Yakov Stepanovich Iskra of the Kopacz coat of arms, also known as Yakiv (Yatsko) Ostrianyn or Ostriantysia (Яків (Яцько) Острянин (Остряниця), Jakub Ostrzanin / Ostranica, d. 6 May 1641), was a Cossack hetman and leader of the Ostryanyn uprising. He was descended from the noble family of Iskra of Ostera.

== Biography ==
The first references to him relate to his participation in the Polish-Russian war in 1633, where he served as a colonel of the Registered Cossacks. In 1638 he was elected hetman of the non-registered Cossacks and in the same year initiated an uprising against the Polish–Lithuanian Commonwealth. In March of that year Ostrianyn's troops moved into Left-bank Ukraine and issued an appeal to "all Ruthenian people", including the Orthodox szlachta. In order to suppress the rebellion, troops of Jeremi Wiśniowiecki were sent to the area.

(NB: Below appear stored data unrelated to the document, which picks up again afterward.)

(** X7. For a well-formed partitioner and a global index that is owned or
    ghost, [global_to_local] returns a local index below
    [local_size() + n_ghost_indices()], and that index is below
    [local_size()] exactly when the global index is owned. *)
Theorem global_to_local_valid_index (cfg : Config) (p : Partitioner) (g : Z) :
  well_formed cfg p = true ->
  present p g = true ->
  exists r,
    global_to_local cfg p g = Ok r /\
    0 <= r < owned_count p + n_ghost_indices p /\
    (r <? owned_count p) = in_local_range p g.
Proof.
  intros Hwf Hpres.
  rewrite (global_to_local_present _ _ _ Hwf Hpres).
  destruct (well_formed_inv _ _ Hwf) as (Hfits & Hspace & Hasc & Hdisj & Hn).
  unfold n_ghost_indices.
  assert (0 <= n_ghost_indices_data p)
    by (rewrite Hn; unfold IndexSet.n_elements; lia).
  eexists. split; [reflexivity |].
  destruct (present_cases _ _ Hpres) as [Hin | [Hout Hel]].
  - rewrite Hin. apply in_local_range_iff in Hin. unfold owned_count.
    split; [lia |]. apply Z.ltb_lt. lia.
  - rewrite Hout. apply IndexSetFacts.is_element_In in Hel.
    pose proof (IndexSetFacts.index_within_set_bound _ _ Hel).
    split; [unfold owned_count in *; destruct Hfits; lia |].
    apply Z.ltb_ge. lia.
Qed.

Lemma global_to_local_valid_index_witness :
  exists r,
    global_to_local debug_build example_partitioner 7 = Ok r /\
    0 <= r < 3 + 2 /\
    (r <? 3) = false.
Proof.
  exact (global_to_local_valid_index debug_build example_partitioner 7
           eq_refl eq_refl).
Defined.

(** X8. On a well-formed partitioner [global_to_local] is injective on the
    owned and ghost indices: two present global indices with the same local
    index are the same. *)
Theorem global_to_local_injective (cfg : Config) (p : Partitioner) (g1 g2 : Z) :
  well_formed cfg p = true ->
  present p g1 = true ->
  present p g2 = true ->
  global_to_local cfg p g1 = global_to_local cfg p g2 ->
  g1 = g2.
Proof.
  intros Hwf H1 H2.
  rewrite (global_to_local_present _ _ _ Hwf H1),
          (global_to_local_present _ _ _ Hwf H2).
  intros Heq. injection Heq as Heq.
  destruct (well_formed_inv _ _ Hwf) as (Hfits & Hspace & Hasc & Hdisj & Hn).
  destruct (present_cases _ _ H1) as [Hin1 | [Hout1 Hel1]];
    destruct (present_cases _ _ H2) as [Hin2 | [Hout2 Hel2]].
  - rewrite Hin1, Hin2 in Heq. lia.
  - rewrite Hin1, Hout2 in Heq. apply in_local_range_iff in Hin1.
    apply IndexSetFacts.is_element_In in Hel2.
    pose proof (IndexSetFacts.index_within_set_bound _ _ Hel2).
    unfold owned_count in *. lia.
  - rewrite Hout1, Hin2 in Heq. apply in_local_range_iff in Hin2.
    apply IndexSetFacts.is_element_In in Hel1.
    pose proof (IndexSetFacts.index_within_set_bound _ _ Hel1).
    unfold owned_count in *. lia.
  - rewrite Hout1, Hout2 in Heq.
    apply IndexSetFacts.is_element_In in Hel1, Hel2.
    destruct (Z.lt_trichotomy g1 g2) as [Hlt | [Heq' | Hgt]]; [| assumption |].
    + pose proof (index_within_set_lt _ _ _ Hel1 Hlt). lia.
    + pose proof (index_within_set_lt _ _ _ Hel2 Hgt). lia.
Qed.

After losing the Battle of Zhovnyn, Ostrianyn fled to the Tsardom of Moscow, where he settled. In Chuguev, the settlers under the command of Ostryanin participated in the fight against the Tatars, who were raiding the southern borders of the state. Yakov died on 6 May 1641, killed by Cossacks during a riot caused by conflicts between privates and Cossacks starshyna.